Alle großen Nachrichtensender haben Trumps Reden während des Wahlkampfs übertragen und seinen diskriminierenden, beleidigenden Ausfällen reichlich Sendezeit eingeräumt. Tragen sie eine Mitschuld an seinem Erfolg? Haben die Medien genug getan, um seine Lügen zu entlarven? Machten sie Trump paradoxerweise dadurch stark, dass sie über jeden seiner Fehltritte exzessiv berichteten, weil so bei seinen Unterstützer*innen das Bild einer Medienverschwörung entstehen konnte?

4. Wie frei kann Trump seine Pläne als Präsident umsetzen?

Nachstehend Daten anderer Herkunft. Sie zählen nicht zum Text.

Lemma quiet_grows t t' : quiet t t' → grows t t'.
Proof. intros (l & -> & _). by exists l. Qed.

Lemma gated_quiet t t' : gated t → quiet t t' → gated t'.
Proof.
  intros Hg (l & -> & Hl). induction l as [|e l IH] using rev_ind; [by rw app_nil_r|].
  apply Forall_app in Hl as [Hl He]. rw app_assoc. apply gated_snoc; [by apply IH|].
  rw Forall_singleton in He. destruct e as [op a|]; [|done]. by destruct op.
Qed.

Lemma keeps_snoc t e :
  match e with EGql (OCreateRef _ name _) _ => name ≠ heads tmp | _ => True end → keeps t (t ++ [e]).
Proof.
  intros He. split; [apply grows_snoc|]. intros id (r & o & d & v & h & Hin & H).
  apply elem_of_app in Hin as [Hin|Hin]; [by exists r, o, d, v, h|]. apply list_elem_of_singleton in Hin as <-. done.
Qed.

Lemma keeps_quiet t t' : quiet t t' → keeps t t'.
Proof.
  intros (l & -> & Hl). split; [by exists l|]. intros id (r & o & d & v & h & Hin & H).
  apply elem_of_app in Hin as [Hin|Hin]; [by exists r, o, d, v, h|].
  rw Forall_forall in Hl. apply Hl in Hin. by cbn in Hin.
Qed.

(** ** The steps *)

Lemma wp_branch_ref b t Q :
  (∀ e, Q (t ++ [EGql (OBranchRef b) (Err e)]) (Err e)) →
  (∀ data, Q (t ++ [EGql (OBranchRef b) (Ok data)]) (Ok (ref_in data))) → wp (branch_ref b) t Q.
Proof.
  intros HE HO. unfold branch_ref. apply wp_seq, wp_execute. intros [data|e]; [|apply HE]. apply wp_ret, HO.
Qed.

Lemma wp_delete t id (Q : _ → result (result unit PushError) _ → Prop) :
  gated t → created t id →
  (∀ t' r, gated t' → keeps t t' → deleted t' id → Q t' (Ok r)) → wp (try (delete_ref id)) t Q.
Proof.
  intros Hg Hc HQ. apply wp_try. unfold delete_ref. apply wp_seq, wp_execute.
  assert (∀ a r, Q (t ++ [EGql (ODeleteRef id) a]) (Ok r)) as H.
  { intros a r. apply HQ; [by apply gated_snoc|by apply keeps_snoc|]. exists a. set_solver. }
  intros [d|e]; [|apply H]. apply wp_ret, H.
Qed.

Lemma wp_bootstrap repo_id oid t (Q : _ → result (rstr * rstr) _ → Prop) :
  gated t → (∀ id, ¬ created t id) →
  (∀ t' head id, gated t' → grows t t' → created t' id → (∀ i, created t' i → i = id) → Q t' (Ok (head, id))) →
  (∀ t' e, gated t' → grows t t' → (∀ i, ¬ created t' i) → Q t' (Err e)) →
  wp (bootstrap_temp_branch repo_id tmp oid) t Q.
Proof.
  intros Hg Hn HO HE. unfold bootstrap_temp_branch. apply wp_seq, wp_branch_ref.
  { intros e. apply HE; [by apply gated_snoc|by apply grows_snoc|]. intros i Hi.
    apply (Hn i). revert Hi. by apply keeps_snoc. }
  intros data. set (t1 := t ++ _). assert (gated t1) as Hg1 by by apply gated_snoc.
  assert (∀ i, ¬ created t1 i) as Hn1. { intros i Hi. apply (Hn i). revert Hi. by apply keeps_snoc. }
  assert (grows t t1) as Ht1 by by apply grows_snoc.
  destruct (ref_in data) as [v|]; [by apply wp_fail, HE|].
  apply wp_seq. unfold create_ref. apply wp_seq, wp_execute. intros a. set (t2 := t1 ++ [_]).
  assert (gated t2) as Hg2 by (apply gated_snoc; [done|by left]).
  assert (grows t t2) as Ht2. { etrans; [exact Ht1|]. by apply grows_snoc. }
  assert (∀ i, created t2 i → ∃ d v h, a = Ok d ∧ graphql_mutation_field d (lit "createRef") (lit "ref") = Ok v
            ∧ target_oid v = Some h ∧ str_at v (lit "id") = Some i) as Hinv.
  { intros i (r & o & d & w & h & Hin & H). apply elem_of_app in Hin as [Hin|Hin].
    - exfalso. apply (Hn1 i). by exists r, o, d, w, h.
    - apply list_elem_of_singleton in Hin. injection Hin as _ _ <-. by exists d, w, h. }
  destruct a as [d|e]. 2: { apply HE; [done..|]. intros i (? & ? & ? & ? & _)%Hinv. done. }
  apply wp_of_result. destruct (graphql_mutation_field d _ _) as [w|e] eqn:Ef.
  2: { apply HE; [done..|]. intros i (? & ? & ? & [= <-] & ? & _)%Hinv. congruence. }
  apply wp_seq, wp_of_option. destruct (target_oid w) as [h|] eqn:Eh.
  2: { apply HE; [done..|]. intros i (? & ? & ? & [= <-] & ? & ? & _)%Hinv. congruence. }
  apply wp_seq, wp_of_option. destruct (str_at w (lit "id")) as [id|] eqn:Ei.
  2: { apply HE; [done..|]. intros i (? & ? & ? & [= <-] & ? & ? & ?)%Hinv. congruence. }
  apply wp_ret, HO; [done..| |].
  - exists repo_id, oid, d, w, h. split; [set_solver|done].
  - intros i (? & ? & ? & [= <-] & ? & ? & ?)%Hinv. congruence.
Qed.

Lemma verify_landed commit :
  verify_landed_commit commit local_tree = Ok tt →
  ∃ oid, commit_oid commit = Ok oid ∧ str_at commit (lit "oid") = Some oid
    ∧ (pointer commit [lit "tree"; lit "oid"] ≫= as_str) = Some local_tree
    ∧ (get commit (lit "signature") ≫= λ s, get s (lit "isValid") ≫= as_bool) = Some true.
Proof.
  unfold verify_landed_commit, commit_oid. destruct (str_at commit (lit "oid")) as [oid|]; [|done].
  cbn [ok_or result_bind]. destruct (pointer commit _ ≫= as_str) as [tr|]; [|done]. cbn [ok_or result_bind].
  case_bool_decide as Et; [|done]. cbn [negb]. destruct (get commit (lit "signature") ≫= _) as [[]|]; [|done..].
  intros _. exists oid. by subst tr.
Qed.

Lemma wp_land temp_ref_id head message body changes t (Q : _ → result rstr _ → Prop) :
  gated t → created t temp_ref_id →
  (∀ t' oid, gated t' → keeps t t' → verified t' oid → Q t' (Ok oid)) →
  (∀ t' e, gated t' → keeps t t' → deleted t' temp_ref_id → Q t' (Err e)) →
  wp (land_on_temp_branch tmp temp_ref_id head message body changes local_tree) t Q.
Proof.
  intros Hg Hc HO HE. unfold land_on_temp_branch. apply wp_seq, wp_try. unfold create_commit_on_branch.
  apply wp_seq, wp_execute. intros a. set (t1 := t ++ [_]).
  assert (gated t1) as Hg1 by by apply gated_snoc. assert (keeps t t1) as Hk by by apply keeps_snoc.
  assert (created t1 temp_ref_id) as Hc1 by (eapply created_mono; [apply Hk|done]).
  assert (∀ e, wp (bind (try (delete_ref temp_ref_id)) (λ _, fail (A := rstr) e)) t1 Q) as Hdel.
  { intros e. apply wp_seq, wp_delete; [done..|]. intros t2 r Hg2 Hk2 Hd. apply wp_fail, HE; [done| |done]. by etrans. }
  destruct a as [data|e]; [|apply Hdel]. apply wp_of_result.
  destruct (graphql_mutation_field data _ _) as [commit|e] eqn:Ef; [|apply Hdel].
  destruct (verify_landed_commit commit local_tree) as [[]|e] eqn:Ev; [|apply Hdel].
  apply verify_landed in Ev as (oid & Eo & Es & Et & Eg). apply wp_of_result. rw Eo. apply HO; [done..|].
  exists head, message, body, changes, data, commit. split; [set_solver|done].
Qed.

Lemma landed_read t repo_id before oid a data t' :
  verified t oid →
  t' = t ++ [EGql (OUpdateRefs repo_id remote before oid) a] ++ [EGql (OBranchRef remote) (Ok data)] →
  points_at (ref_in data) oid = true → landed t'.
Proof.
  intros Hv -> Hp. exists oid. split; [eapply verified_mono; [by eexists|done]|]. left.
  unfold points_at in Hp. destruct (ref_in data) as [v|] eqn:Er; [|done]. cbn [mbind option_bind] in Hp.
  destruct (target_oid v) as [o|] eqn:Eo; [|done].
  exists repo_id, before, a, t, [EGql (OBranchRef remote) (Ok data)], data, v, o. split_and!; try done. left.
Qed.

Die Politik der USA beruht auf einem System der "checks and balances" – verschiede Machtzentren wie das Parlament, der Präsident und der Oberste Gerichtshof sollen sich gegenseitig in der Balance halten und so einen Machtmissbrauch verhindern. Nur: Die zwei Kammern des US-amerikanischen Parlaments sind in den Händen der Republikaner. Auch der Oberste Gerichtshof wird wohl demnächst mehrheitlich konservativ besetzt sein. Wer also soll Trump bremsen?

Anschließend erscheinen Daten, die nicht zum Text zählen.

(* ===== verification/_CoqProject ===== *)
-Q . S2P
Prelude.v
Memory.v
Errors.v
GoStrings.v
Hex.v
Json.v
Utf8.v
GoNet.v
Effects.v
Trie.v
Util.v
Retry.v
Caches.v
Kubernetes.v
Conditions.v
Provisioning.v
ProvisioningLog.v
References.v
Manager.v
Concurrency.v
Combinators.v
CD.v
RemoteCluster.v
RefreshCache.v
RefreshSystem.v
Invalidation.v
ServerErrors.v
Saga.v
ServerUtil.v
Conversion.v
ArgoCD.v
ArgoCDFacts.v
Application.v
Stack.v
ResourceProvisioner.v
ApiTypes.v
HTTPClient.v
Messaging.v
Middleware.v
OpenTelemetry.v
Bootstrap.v
ProvisionerUtil.v
TestClient.v
ValidateOpenAPI.v
CheckLicense.v
DeepCopy.v
DeepCopyArgo.v
Labels.v
ApiSchema.v
DocsGenerate.v
OpenAPISchema.v
Ownership.v
Convergence.v
World.v
Lifecycle.v
Flags.v
Contexts.v
TestSupport.v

5. Wie wird Trump seine Macht nutzen?

Wird Trump tatsächlich alle Ankündigung aus dem Wahlkampf umsetzen? Eine Mauer zu Mexiko bauen? Obamacare abschaffen? Vom Pariser Klimaschutzabkommen zurücktreten? Strengere Einwanderungsregeln (vor allem für Muslime) einführen? Die USA stünden vor radikalen Veränderungen, national und international.

6. Wird Trumps Vergangenheit ihn immer wieder einholen?

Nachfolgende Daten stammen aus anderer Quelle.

(* ===== verification/Hex.v ===== *)
(** * Hex: bytes in hexadecimal

    encoding/hex.EncodeToString and fmt's %x of bytes: two lower-case digits a
    byte, and nothing lost. *)

From S2P Require Import Prelude GoStrings.
From Stdlib Require Import Ascii.

Definition hex_byte (c : ascii) : string :=
  String (hex_digit (N_of_ascii c / 16)) (String (hex_digit (N_of_ascii c mod 16)) EmptyString).

Fixpoint hex_bytes (s : string) : string :=
  match s with
  | EmptyString => EmptyString
  | String c s' => hex_byte c +:+ hex_bytes s'
  end.

Definition lower_hex (c : ascii) : bool := ascii_between 48 57 c || ascii_between 97 102 c.

Lemma hex_digit_lower n : (n < 16)%N -> lower_hex (hex_digit n) = true.
Proof.
  intros Hn. assert (forallb (fun n => lower_hex (hex_digit (N.of_nat n))) (seq 0 16) = true) as Hall by reflexivity.
  rewrite forallb_forall in Hall. specialize (Hall (N.to_nat n)). rewrite N2Nat.id in Hall.
  apply Hall, in_seq. lia.
Qed.

Lemma hex_digit_inj n m : (n < 16)%N -> (m < 16)%N -> hex_digit n = hex_digit m -> n = m.
Proof.
  intros Hn Hm He.
  assert (forallb (fun a => forallb (fun b => negb (Ascii.eqb (hex_digit (N.of_nat a)) (hex_digit (N.of_nat b))) || Nat.eqb a b)
    (seq 0 16)) (seq 0 16) = true) as Hall by reflexivity.
  rewrite forallb_forall in Hall. specialize (Hall (N.to_nat n)). rewrite in_seq in Hall.
  specialize (Hall ltac:(lia)). rewrite forallb_forall in Hall. specialize (Hall (N.to_nat m)).
  rewrite in_seq, !N2Nat.id, He, Ascii.eqb_refl in Hall. apply N2Nat.inj, Nat.eqb_eq, Hall. lia.
Qed.

Lemma hex_byte_shape c : exists x y, hex_byte c = String x (String y EmptyString).
Proof. unfold hex_byte. eauto. Qed.

Lemma hex_byte_inj c d : hex_byte c = hex_byte d -> c = d.
Proof.
  pose proof (N_ascii_bounded c). pose proof (N_ascii_bounded d).
  unfold hex_byte. intros [= Hhi%hex_digit_inj Hlo%hex_digit_inj];
    [|by (apply N.mod_lt || (apply N.Div0.div_lt_upper_bound; lia))..].
  assert (N_of_ascii c = N_of_ascii d) as He.
  { rewrite (N.div_mod (N_of_ascii c) 16), (N.div_mod (N_of_ascii d) 16) by done. by rewrite Hhi, Hlo. }
  by rewrite <- (ascii_N_embedding c), <- (ascii_N_embedding d), He.
Qed.

Lemma hex_bytes_inj s1 s2 : hex_bytes s1 = hex_bytes s2 -> s1 = s2.
Proof.
  revert s2. induction s1 as [|c s1 IH]; intros [|d s2]; simpl; [done|by destruct (hex_byte_shape d) as (?&?&->)|
    by destruct (hex_byte_shape c) as (?&?&->)|].
  intros Heq. assert (hex_byte c = hex_byte d) as ->%hex_byte_inj.
  { revert Heq. unfold hex_byte. by intros [= -> -> _]. }
  f_equal. apply IH. revert Heq. unfold hex_byte. by intros [= ?].
Qed.

Lemma hex_bytes_form s : forall c, c ∈ String.list_ascii_of_string (hex_bytes s) -> lower_hex c = true.
Proof.
  induction s as [|c s IH]; intros d; simpl; [by intros ?%elem_of_nil|].
  pose proof (N_ascii_bounded c). unfold hex_byte.
  intros [->|[->|Hd]%elem_of_cons]%elem_of_cons; [apply hex_digit_lower..|by apply IH].
  - apply N.Div0.div_lt_upper_bound. lia.
  - by apply N.mod_lt.
Qed.

Lemma hex_bytes_length s : String.length (hex_bytes s) = 2 * String.length s.
Proof. induction s as [|c s IH]; [done|]. cbn [hex_bytes]. unfold hex_byte.
  simpl. change (EmptyString +:+ hex_bytes s) with (hex_bytes s). lia. Qed.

Wie viele Videoaufnahmen, in denen Trump über sexuelle Übergriffe auf Frauen fantasiert, gibt es noch? Welche Skandale werden während seiner Präsidentschaft sonst noch ans Licht kommen? Gegen ihn und seine Firmen laufen etliche Gerichtsverfahren.

7. Was verändert sich die Beziehung der USA zu Europa und Deutschland?

Mitglieder der deutschen Regierung machen kein Geheimnis aus ihrer Abneigung gegenüber Trump. Wie werden sich Deutschland und Europa mit seiner Regierung arrangieren, zum Beispiel in Sicherheitsfragen? Ist das Handelsabkommen TTIP nun endgültig vom Tisch? 

8. Was bedeutet Trump für den Frieden in der Welt?

Wird Trump neue Kriege beginnen? Wird er durch Provokationen und undiplomatisches Verhalten Friedensprozesse gefährden? Wie wird er zum Beispiel mit dem Nahen Osten umgehen? Das Atomwaffenabkommen mit Iran will er aufkündigen, kündigte er im Wahlkampf an.

9. Wird Trump die USA noch tiefer spalten?

Nach dieser Wahl ist die amerikanische Gesellschaft so polarisiert wie lange nicht. Nach Trumps Auftritten ist es unvorstellbar, dass er die sozialen, ethnischen, religiösen und politischen Gruppen im Land versöhnen wird. Zu befürchten ist eher, dass sich die Konflikte während seiner Präsidentschaft weiter zuspitzen werden.

10. Erobert der Rechtspopulismus die westliche Welt?

Brexit, AfD-Erfolge in deutschen Landtagen und nun Trumps Sieg bei der US-Wahl: Wird der Rechtspopulismus in westlichen Ländern weiter erstarken? Wie schneidet die AfD bei der Bundestagswahl im kommenden Jahr ab? Was können wir den Populisten entgegensetzen, wenn alle bisherigen Strategien offenbar scheitern?

Die Antworten auf diese Fragen sind größtenteils noch offen. Egal, wie sie am Ende ausfallen. Der 9. November 2016 wird die Politik weit über die Grenzen der USA hinaus verändern.